• Supplied material:

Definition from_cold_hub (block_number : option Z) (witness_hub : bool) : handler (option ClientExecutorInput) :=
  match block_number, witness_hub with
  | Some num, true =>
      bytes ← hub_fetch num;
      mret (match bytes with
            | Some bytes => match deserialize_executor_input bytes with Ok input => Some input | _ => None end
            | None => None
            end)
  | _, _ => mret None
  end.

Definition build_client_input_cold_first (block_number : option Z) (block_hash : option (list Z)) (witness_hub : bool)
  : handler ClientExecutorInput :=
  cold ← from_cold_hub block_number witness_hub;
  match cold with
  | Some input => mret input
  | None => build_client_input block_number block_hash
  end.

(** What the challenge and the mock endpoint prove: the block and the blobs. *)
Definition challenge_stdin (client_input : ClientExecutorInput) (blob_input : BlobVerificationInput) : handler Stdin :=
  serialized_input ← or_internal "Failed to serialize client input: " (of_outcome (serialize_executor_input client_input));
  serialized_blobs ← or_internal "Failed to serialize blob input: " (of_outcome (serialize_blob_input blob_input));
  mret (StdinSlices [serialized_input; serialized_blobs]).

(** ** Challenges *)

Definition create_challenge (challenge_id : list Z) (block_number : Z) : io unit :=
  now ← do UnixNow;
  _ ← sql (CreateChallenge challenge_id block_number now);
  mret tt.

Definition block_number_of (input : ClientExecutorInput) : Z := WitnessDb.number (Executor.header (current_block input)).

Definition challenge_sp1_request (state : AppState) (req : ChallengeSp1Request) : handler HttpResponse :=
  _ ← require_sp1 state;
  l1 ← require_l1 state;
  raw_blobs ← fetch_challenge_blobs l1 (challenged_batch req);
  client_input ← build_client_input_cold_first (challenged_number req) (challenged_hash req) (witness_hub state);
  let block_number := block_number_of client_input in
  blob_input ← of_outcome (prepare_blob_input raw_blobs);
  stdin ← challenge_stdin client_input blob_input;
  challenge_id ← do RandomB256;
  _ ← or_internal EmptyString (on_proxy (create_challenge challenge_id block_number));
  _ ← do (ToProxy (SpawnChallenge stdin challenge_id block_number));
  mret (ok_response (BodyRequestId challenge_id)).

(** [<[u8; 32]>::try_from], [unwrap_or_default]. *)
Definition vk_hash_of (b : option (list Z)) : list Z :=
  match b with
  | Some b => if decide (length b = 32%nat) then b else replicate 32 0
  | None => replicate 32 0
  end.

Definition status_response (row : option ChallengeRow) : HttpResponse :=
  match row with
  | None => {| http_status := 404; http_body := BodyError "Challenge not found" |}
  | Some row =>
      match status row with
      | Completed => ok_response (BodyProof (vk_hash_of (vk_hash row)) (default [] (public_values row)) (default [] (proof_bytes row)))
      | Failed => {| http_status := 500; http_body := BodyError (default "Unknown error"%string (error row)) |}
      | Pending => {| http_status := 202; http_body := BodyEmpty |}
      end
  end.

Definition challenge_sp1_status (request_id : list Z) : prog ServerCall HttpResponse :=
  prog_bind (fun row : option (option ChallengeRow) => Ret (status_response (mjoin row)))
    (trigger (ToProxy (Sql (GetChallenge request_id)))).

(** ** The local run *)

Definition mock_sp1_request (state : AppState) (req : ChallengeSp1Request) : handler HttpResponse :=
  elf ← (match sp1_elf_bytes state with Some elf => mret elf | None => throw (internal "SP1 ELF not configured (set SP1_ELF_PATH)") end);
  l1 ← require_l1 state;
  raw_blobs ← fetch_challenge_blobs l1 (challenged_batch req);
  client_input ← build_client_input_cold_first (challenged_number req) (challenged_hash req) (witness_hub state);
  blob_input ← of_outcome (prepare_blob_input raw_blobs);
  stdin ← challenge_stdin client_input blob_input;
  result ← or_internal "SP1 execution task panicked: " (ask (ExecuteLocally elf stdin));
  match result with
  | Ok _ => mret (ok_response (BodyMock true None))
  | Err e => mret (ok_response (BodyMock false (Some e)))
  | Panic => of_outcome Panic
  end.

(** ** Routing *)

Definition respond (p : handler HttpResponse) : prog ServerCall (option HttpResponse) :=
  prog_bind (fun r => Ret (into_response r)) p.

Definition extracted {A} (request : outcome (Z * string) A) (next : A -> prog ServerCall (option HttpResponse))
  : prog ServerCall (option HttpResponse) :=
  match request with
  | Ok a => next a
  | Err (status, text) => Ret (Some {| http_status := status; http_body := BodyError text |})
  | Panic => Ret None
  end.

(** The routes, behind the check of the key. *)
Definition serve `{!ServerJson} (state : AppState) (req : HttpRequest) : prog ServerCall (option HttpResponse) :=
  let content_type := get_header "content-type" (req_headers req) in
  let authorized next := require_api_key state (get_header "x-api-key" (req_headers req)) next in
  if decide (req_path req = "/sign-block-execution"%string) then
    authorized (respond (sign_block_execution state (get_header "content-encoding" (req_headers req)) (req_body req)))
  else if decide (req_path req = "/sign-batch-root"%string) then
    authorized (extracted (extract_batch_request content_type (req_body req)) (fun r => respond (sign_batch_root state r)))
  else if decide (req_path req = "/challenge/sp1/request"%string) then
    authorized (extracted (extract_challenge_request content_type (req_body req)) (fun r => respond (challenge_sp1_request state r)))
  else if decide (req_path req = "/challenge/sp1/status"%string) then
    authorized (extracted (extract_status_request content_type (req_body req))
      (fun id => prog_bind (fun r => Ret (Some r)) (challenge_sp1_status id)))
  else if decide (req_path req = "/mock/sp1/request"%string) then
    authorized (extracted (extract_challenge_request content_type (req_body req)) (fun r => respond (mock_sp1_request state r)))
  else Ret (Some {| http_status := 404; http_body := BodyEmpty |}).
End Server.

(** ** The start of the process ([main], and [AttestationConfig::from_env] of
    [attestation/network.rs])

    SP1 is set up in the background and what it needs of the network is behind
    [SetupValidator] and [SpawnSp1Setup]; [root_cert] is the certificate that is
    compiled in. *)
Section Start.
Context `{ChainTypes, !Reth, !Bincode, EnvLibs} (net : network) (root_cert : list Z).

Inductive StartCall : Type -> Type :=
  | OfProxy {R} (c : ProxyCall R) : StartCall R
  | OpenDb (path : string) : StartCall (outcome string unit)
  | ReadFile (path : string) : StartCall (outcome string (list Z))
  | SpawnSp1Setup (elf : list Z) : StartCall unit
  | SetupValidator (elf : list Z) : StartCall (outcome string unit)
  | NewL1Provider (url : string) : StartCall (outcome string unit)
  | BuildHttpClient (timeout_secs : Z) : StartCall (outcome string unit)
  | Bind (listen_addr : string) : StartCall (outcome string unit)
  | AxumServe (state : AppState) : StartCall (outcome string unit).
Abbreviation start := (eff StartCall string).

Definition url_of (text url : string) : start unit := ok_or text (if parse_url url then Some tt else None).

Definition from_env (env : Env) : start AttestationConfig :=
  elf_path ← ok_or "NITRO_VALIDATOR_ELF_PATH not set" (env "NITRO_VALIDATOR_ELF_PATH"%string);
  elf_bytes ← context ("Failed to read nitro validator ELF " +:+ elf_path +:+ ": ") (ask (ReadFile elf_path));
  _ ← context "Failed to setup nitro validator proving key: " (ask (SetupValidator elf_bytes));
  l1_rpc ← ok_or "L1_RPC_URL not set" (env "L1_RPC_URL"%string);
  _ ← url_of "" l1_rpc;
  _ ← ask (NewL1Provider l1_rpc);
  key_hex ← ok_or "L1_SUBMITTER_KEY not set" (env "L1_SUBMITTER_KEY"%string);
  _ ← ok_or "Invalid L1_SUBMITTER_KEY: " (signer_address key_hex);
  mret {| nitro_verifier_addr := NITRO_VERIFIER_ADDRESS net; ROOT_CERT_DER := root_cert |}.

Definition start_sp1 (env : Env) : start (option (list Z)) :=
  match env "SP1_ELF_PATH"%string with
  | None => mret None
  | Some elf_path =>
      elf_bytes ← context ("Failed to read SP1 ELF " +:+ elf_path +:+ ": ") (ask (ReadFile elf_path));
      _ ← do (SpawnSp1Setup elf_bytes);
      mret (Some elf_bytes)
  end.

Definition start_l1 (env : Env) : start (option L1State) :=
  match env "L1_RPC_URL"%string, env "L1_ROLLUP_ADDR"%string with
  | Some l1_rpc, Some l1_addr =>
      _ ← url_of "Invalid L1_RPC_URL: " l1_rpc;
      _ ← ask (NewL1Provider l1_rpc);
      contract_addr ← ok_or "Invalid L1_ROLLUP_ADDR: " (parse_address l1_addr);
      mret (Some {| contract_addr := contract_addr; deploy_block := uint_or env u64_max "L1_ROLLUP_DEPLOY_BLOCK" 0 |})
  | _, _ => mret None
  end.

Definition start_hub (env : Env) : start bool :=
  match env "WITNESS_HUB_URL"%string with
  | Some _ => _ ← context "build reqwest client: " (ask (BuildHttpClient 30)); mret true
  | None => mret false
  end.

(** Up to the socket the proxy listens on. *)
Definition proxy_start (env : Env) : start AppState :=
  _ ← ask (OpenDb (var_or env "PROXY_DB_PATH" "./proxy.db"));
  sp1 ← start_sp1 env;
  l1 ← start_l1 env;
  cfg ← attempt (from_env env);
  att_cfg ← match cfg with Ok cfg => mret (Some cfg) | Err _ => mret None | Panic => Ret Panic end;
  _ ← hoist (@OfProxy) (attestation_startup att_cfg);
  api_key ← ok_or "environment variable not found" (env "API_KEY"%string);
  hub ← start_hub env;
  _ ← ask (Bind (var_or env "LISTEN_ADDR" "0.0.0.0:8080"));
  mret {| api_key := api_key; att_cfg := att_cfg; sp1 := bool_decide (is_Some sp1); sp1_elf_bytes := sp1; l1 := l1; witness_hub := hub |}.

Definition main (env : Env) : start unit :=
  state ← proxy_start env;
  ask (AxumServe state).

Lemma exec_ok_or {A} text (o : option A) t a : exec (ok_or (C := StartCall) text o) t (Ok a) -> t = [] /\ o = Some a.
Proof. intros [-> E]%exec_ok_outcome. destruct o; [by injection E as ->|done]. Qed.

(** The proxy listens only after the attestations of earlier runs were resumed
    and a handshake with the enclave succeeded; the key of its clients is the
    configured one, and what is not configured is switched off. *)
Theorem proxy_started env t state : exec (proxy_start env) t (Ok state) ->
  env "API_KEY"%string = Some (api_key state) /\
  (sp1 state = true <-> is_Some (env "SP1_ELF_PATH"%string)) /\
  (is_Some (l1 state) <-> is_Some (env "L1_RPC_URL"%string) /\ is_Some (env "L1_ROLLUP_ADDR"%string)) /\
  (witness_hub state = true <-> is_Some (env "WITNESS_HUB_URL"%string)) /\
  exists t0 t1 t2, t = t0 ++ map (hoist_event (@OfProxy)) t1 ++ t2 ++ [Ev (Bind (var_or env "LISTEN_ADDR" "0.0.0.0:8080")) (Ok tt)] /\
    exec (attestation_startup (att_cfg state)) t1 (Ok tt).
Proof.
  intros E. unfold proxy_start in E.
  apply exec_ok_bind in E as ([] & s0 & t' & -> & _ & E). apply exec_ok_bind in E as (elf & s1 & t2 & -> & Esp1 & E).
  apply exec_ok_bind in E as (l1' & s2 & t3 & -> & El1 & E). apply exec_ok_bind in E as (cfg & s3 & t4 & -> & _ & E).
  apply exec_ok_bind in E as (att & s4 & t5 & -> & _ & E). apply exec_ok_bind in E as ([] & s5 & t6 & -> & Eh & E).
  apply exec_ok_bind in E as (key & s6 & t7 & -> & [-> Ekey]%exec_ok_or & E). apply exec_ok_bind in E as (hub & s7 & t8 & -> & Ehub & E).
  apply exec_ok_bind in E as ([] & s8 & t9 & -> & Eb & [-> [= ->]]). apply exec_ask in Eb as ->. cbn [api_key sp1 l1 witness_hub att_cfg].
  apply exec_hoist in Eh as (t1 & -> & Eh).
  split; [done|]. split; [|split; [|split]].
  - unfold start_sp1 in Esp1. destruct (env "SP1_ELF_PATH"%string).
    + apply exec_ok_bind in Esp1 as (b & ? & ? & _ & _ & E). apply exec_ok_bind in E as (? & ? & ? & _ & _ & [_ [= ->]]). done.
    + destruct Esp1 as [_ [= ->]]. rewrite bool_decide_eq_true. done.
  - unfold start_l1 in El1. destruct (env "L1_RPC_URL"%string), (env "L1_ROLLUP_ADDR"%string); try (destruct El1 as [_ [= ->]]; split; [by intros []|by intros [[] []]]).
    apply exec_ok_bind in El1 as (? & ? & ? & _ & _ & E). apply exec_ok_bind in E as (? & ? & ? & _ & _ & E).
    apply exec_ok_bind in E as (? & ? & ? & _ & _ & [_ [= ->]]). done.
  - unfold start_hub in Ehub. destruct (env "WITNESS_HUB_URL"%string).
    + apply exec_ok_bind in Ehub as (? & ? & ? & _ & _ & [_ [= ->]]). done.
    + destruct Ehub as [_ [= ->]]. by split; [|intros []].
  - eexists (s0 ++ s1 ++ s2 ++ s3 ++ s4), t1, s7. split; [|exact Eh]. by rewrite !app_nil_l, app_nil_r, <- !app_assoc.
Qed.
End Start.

• Task requirements: Output the lines of the records above exactly as they appear, from the line containing "Inductive StartCall : Type" through the line containing "Z) : StartCall unit".

• Response to this task:
Inductive StartCall : Type -> Type :=
  | OfProxy {R} (c : ProxyCall R) : StartCall R
  | OpenDb (path : string) : StartCall (outcome string unit)
  | ReadFile (path : string) : StartCall (outcome string (list Z))
  | SpawnSp1Setup (elf : list Z) : StartCall unit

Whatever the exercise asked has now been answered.